Ex-Parteichef Huber: CSU in dramatischer Situation


Eineinhalb Jahre vor der bayerischen Landtagswahl sieht der ehemalige CSU-Vorsitzende Erwin Huber seine Partei in einer dramatischen Lage. Er warnt die Parteiführung um CSU-Chef Markus Söder aber vor Panik – und rät nun zu kühlem Kopf, zügigen Personalentscheidungen und einer offensiven Klärung von Problemen.“Der gewaltige Stimmenverlust bei der Bundestagswahl, das Pandemiemanagement, vor allem aber indiskutable moralische Fehltritte von Mandatsträgern und zuletzt der Blackout des Generalsekretärs haben die CSU in eine dramatische Situation gebracht”, sagte Huber der Deutschen Presse-Agentur in München.
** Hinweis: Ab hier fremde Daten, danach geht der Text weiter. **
(** ** Alignments *)

(** The least common multiple; ZeroDivisionError when both are zero. *)
Lemma lcm_is_Z_lcm a b :
  lcm a b = if (a =? 0) && (b =? 0) then raise_ ZeroDivisionError "integer division or modulo by zero"
            else Ret (Z.lcm a b).
Proof.
  unfold lcm. destruct (Z.eqb_spec (Z.gcd a b) 0) as [E|E].
  - apply Z.gcd_eq_0 in E as [-> ->]. done.
  - destruct (Z.eqb_spec a 0) as [->|Ha], (Z.eqb_spec b 0) as [->|Hb]; simpl andb; cbv iota; [done| | |].
    + by rewrite Z.lcm_0_l, Z.mul_0_l, Z.div_0_l.
    + by rewrite Z.lcm_0_r, Z.mul_0_r, Z.div_0_l.
    + f_equal. unfold Z.lcm. pose proof (Z.gcd_nonneg a b). destruct (Z.gcd_divide_r a b) as [k Hk].
      set (g := Z.gcd a b) in *. rewrite Hk at 1 2. rewrite Z.div_mul by done.
      rewrite Z.mul_assoc, Z.abs_mul, (Z.abs_eq g) by done. by apply Z.div_mul.
Qed.

(** ** The sort by size *)

Section sort.
Context {A : Type}.
Implicit Types (l : list (Z * A)).

(** Elements with integer keys. *)
Definition keyed (l : list (Z * A)) : list (pyval * A) := map (λ x, (VInt x.1, x.2)) l.

Lemma insert_desc_int x l : ∃ l', insert_desc (VInt x.1, x.2) (keyed l) = Ret (keyed l') ∧
  l' ≡ₚ x :: l ∧
  head l' = Some (match l with y :: _ => if y.1 <? x.1 then x else y | [] => x end).
Proof.
  induction l as [|y l (l' & E & Hp & _)]; [by exists [x]|].
  cbn [keyed map insert_desc fst snd]. rewrite py_lt_int. unfold mbind, result_bind. destruct (y.1 <? x.1) eqn:Ex.
  - exists (x :: y :: l). done.
  - fold (keyed l). rewrite E. exists (y :: l'). split; [done|]. split; [|done].
    rewrite Hp. apply Permutation_swap.
Qed.

(** The first of the elements with the largest key. *)
Definition first_largest (x : Z * A) l : Prop :=
  ∃ l1 l2, l = l1 ++ x :: l2 ∧ Forall (λ y, y.1 < x.1) l1 ∧ Forall (λ y, y.1 ≤ x.1) l2.

Lemma first_largest_snoc x l y :
  first_largest x l → first_largest (if x.1 <? y.1 then y else x) (l ++ [y]).
Proof.
  intros (l1 & l2 & -> & H1 & H2). destruct (Z.ltb_spec x.1 y.1) as [Hl|Hl].
  - exists (l1 ++ x :: l2), []. split; [done|]. split; [|done].
    apply Forall_app. split; [eapply Forall_impl; [|exact H1]; simpl; lia|].
    constructor; [done|]. eapply Forall_impl; [|exact H2]. simpl. lia.
  - exists l1, (l2 ++ [y]). rewrite <- app_assoc. split; [done|]. split; [done|].
    apply Forall_app. split; [done|]. by repeat constructor.
Qed.

Lemma sort_desc_int todo x l done :
  l ≡ₚ done → head l = Some x → first_largest x done →
  ∃ l' x', sort_desc (keyed l) (keyed todo) = Ret (keyed l') ∧ l' ≡ₚ done ++ todo ∧
    head l' = Some x' ∧ first_largest x' (done ++ todo).
Proof.
  revert x l done. induction todo as [|y todo IH]; intros x l dn Hp Hx Hf.
  - rewrite app_nil_r. by exists l, x.
  - cbn [keyed map sort_desc]. fold (keyed l) (keyed todo).
    destruct (insert_desc_int y l) as (l1 & E & Hp1 & Hx1). rewrite E. unfold mbind, result_bind.
    destruct l as [|z l]; [done|]. injection Hx as ->.
    destruct (IH (if x.1 <? y.1 then y else x) l1 (dn ++ [y])) as (l' & x' & E' & H').
    + rewrite Hp1, Hp. apply Permutation_cons_append.
    + done.
    + by apply first_largest_snoc.
    + exists l', x'. split; [done|]. by rewrite <- app_assoc in H'.
Qed.

Lemma sort_desc_first l : l ≠ [] →
  ∃ l' x, sort_desc [] (keyed l) = Ret (keyed l') ∧ l' ≡ₚ l ∧ head l' = Some x ∧ first_largest x l.
Proof.
  destruct l as [|x l]; [done|]. intros _. cbn [keyed map sort_desc insert_desc]. unfold mbind, result_bind.
  apply (sort_desc_int l x [x] [x]); [done|done|]. by exists [], [].
Qed.
End sort.

(** ** JSON objects *)

Section regions.
Context {W : Type} {HE : Env W} {HN : NdctlLib W}.

(** [run_ndctl_list_val] gives the value of a field. *)
Class ListVal : Prop :=
  list_val_found : ∀ d k v, dict_find k d = Some v → list_val (VDict d) k = Ret v.

(** [j] is an object with the given fields, and maybe others. *)
Definition has_fields (fields : dict pyval) (j : pyval) : Prop :=
  ∃ d, j = VDict d ∧ ∀ k v, (k, v) ∈ fields → dict_find k d = Some v.

Lemma has_fields_val `{!ListVal} fields j k v :
  has_fields fields j → (k, v) ∈ fields → list_val j k = Ret v.
Proof. intros (d & -> & Hd) Hk. apply list_val_found, Hd, Hk. Qed.

(** A region: its name and its size. *)
Definition region_fields (r : string * Z) : dict pyval := [("dev", VStr r.1); ("size", VInt r.2)].

(** The entries [by_size] sorts: a region's size and its object. *)
Definition entry_of (r : string * Z) (x : Z * pyval) : Prop := x.1 = r.2 ∧ has_fields (region_fields r) x.2.

Lemma keys_of rs js :
  Forall2 (λ r, has_fields (region_fields r)) rs js →
  ∃ l, results (map (λ i, k ← py_getkey i "size"; Ret (k, i)) js) = Ret (keyed l) ∧ Forall2 entry_of rs l.
Proof using Type.
  induction 1 as [|r j rs js (d & -> & Hd) _ (l & E & Hl)]; [by exists []|].
  exists ((r.2, VDict d) :: l). split; [|by constructor; [split; [|exists d]|]].
  cbn [map results py_getkey]. rewrite (Hd "size" (VInt r.2)) by (right; left).
  unfold mbind, result_bind in *. by rewrite E.
Qed.

Lemma by_size_first rs js :
  Forall2 (λ r, has_fields (region_fields r)) rs js → rs ≠ [] →
  ∃ l1 r l2 j js', by_size js = Ret (j :: js') ∧ has_fields (region_fields r) j ∧
    rs = l1 ++ r :: l2 ∧ Forall (λ y, y.2 < r.2) l1 ∧ Forall (λ y, y.2 ≤ r.2) l2.
Proof using Type.
  intros H Hne. destruct (keys_of rs js H) as (l & E & Hl).
  assert (l ≠ []) as Hln by (intros ->; by inversion Hl; subst).
  destruct (sort_desc_first l Hln) as (l' & [k j] & Es & _ & Hh & l1 & l2 & -> & H1 & H2).
  destruct l' as [|y l']; [done|]. injection Hh as ->.
  apply Forall2_app_inv_r in Hl as (r1 & rs2 & Hr1 & Hr2 & ->).
  apply Forall2_cons_inv_r in Hr2 as (r & r2 & [Hk Hj] & Hr2 & ->). cbn in Hk, Hj.
  exists r1, r, r2, j, (map snd (keyed l')). split_and!; [|done|done| |].
  - unfold by_size. rewrite E. unfold mbind, result_bind. by rewrite Es.
  - apply (Forall2_Forall_l _ _ _ _ Hr1). eapply Forall_impl; [|exact H1]. intros x Hx y [<- _]. simpl in Hx. lia.
  - apply (Forall2_Forall_l _ _ _ _ Hr2). eapply Forall_impl; [|exact H2]. intros x Hx y [<- _]. simpl in Hx. lia.
Qed.
End regions.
Er spielte damit auf die Maskenaffäre an, bei der CSU-Abgeordneten im Zentrum stehen, und auf den Rücktritt von Generalsekretär Stephan Mayer am Dienstagabend – Mayer soll zuvor einen Journalisten telefonisch bedroht haben.”Aus meiner Erfahrung in vielen Funktionen in 50 Jahren und der Betroffenheit mit mehreren Krisensituationen rate ich zunächst, kühlen Kopf zu bewahren”, betonte Huber. “Es besteht kein Anlass zur Panik.” Die Gremien seien handlungsfähig. “Mit Klugheit, breiten internen Abklärungen und zügigen personellen Entscheidungen ist die baldige Rückkehr zur inhaltlichen politischen Arbeit herbeizuführen.”Huber betonte, die Substanz der Volkspartei CSU sei stark, und man habe es auch bei Krisen in der Vergangenheit immer geschafft, “reinen Tisch” zu machen. “Aber das setzt große Standfestigkeit und erkennbare Klärungen voraus, die breit anzugehen sind”, forderte Huber, der viele Jahre Minister im bayerischen Kabinett und von 2007 bis 2008 CSU-Chef war. “Zu diesen Problemen gehören die Einbrüche im Stammwählerbereich, die zu geringe Attraktivität für die junge Generation, die schonungslose Aufklärung des Fehlverhaltens einzelner Mandatsträger, die glaubwürdige Durchsetzung der Transparenzregeln und insgesamt die absolute Konzentration auf Bayern.”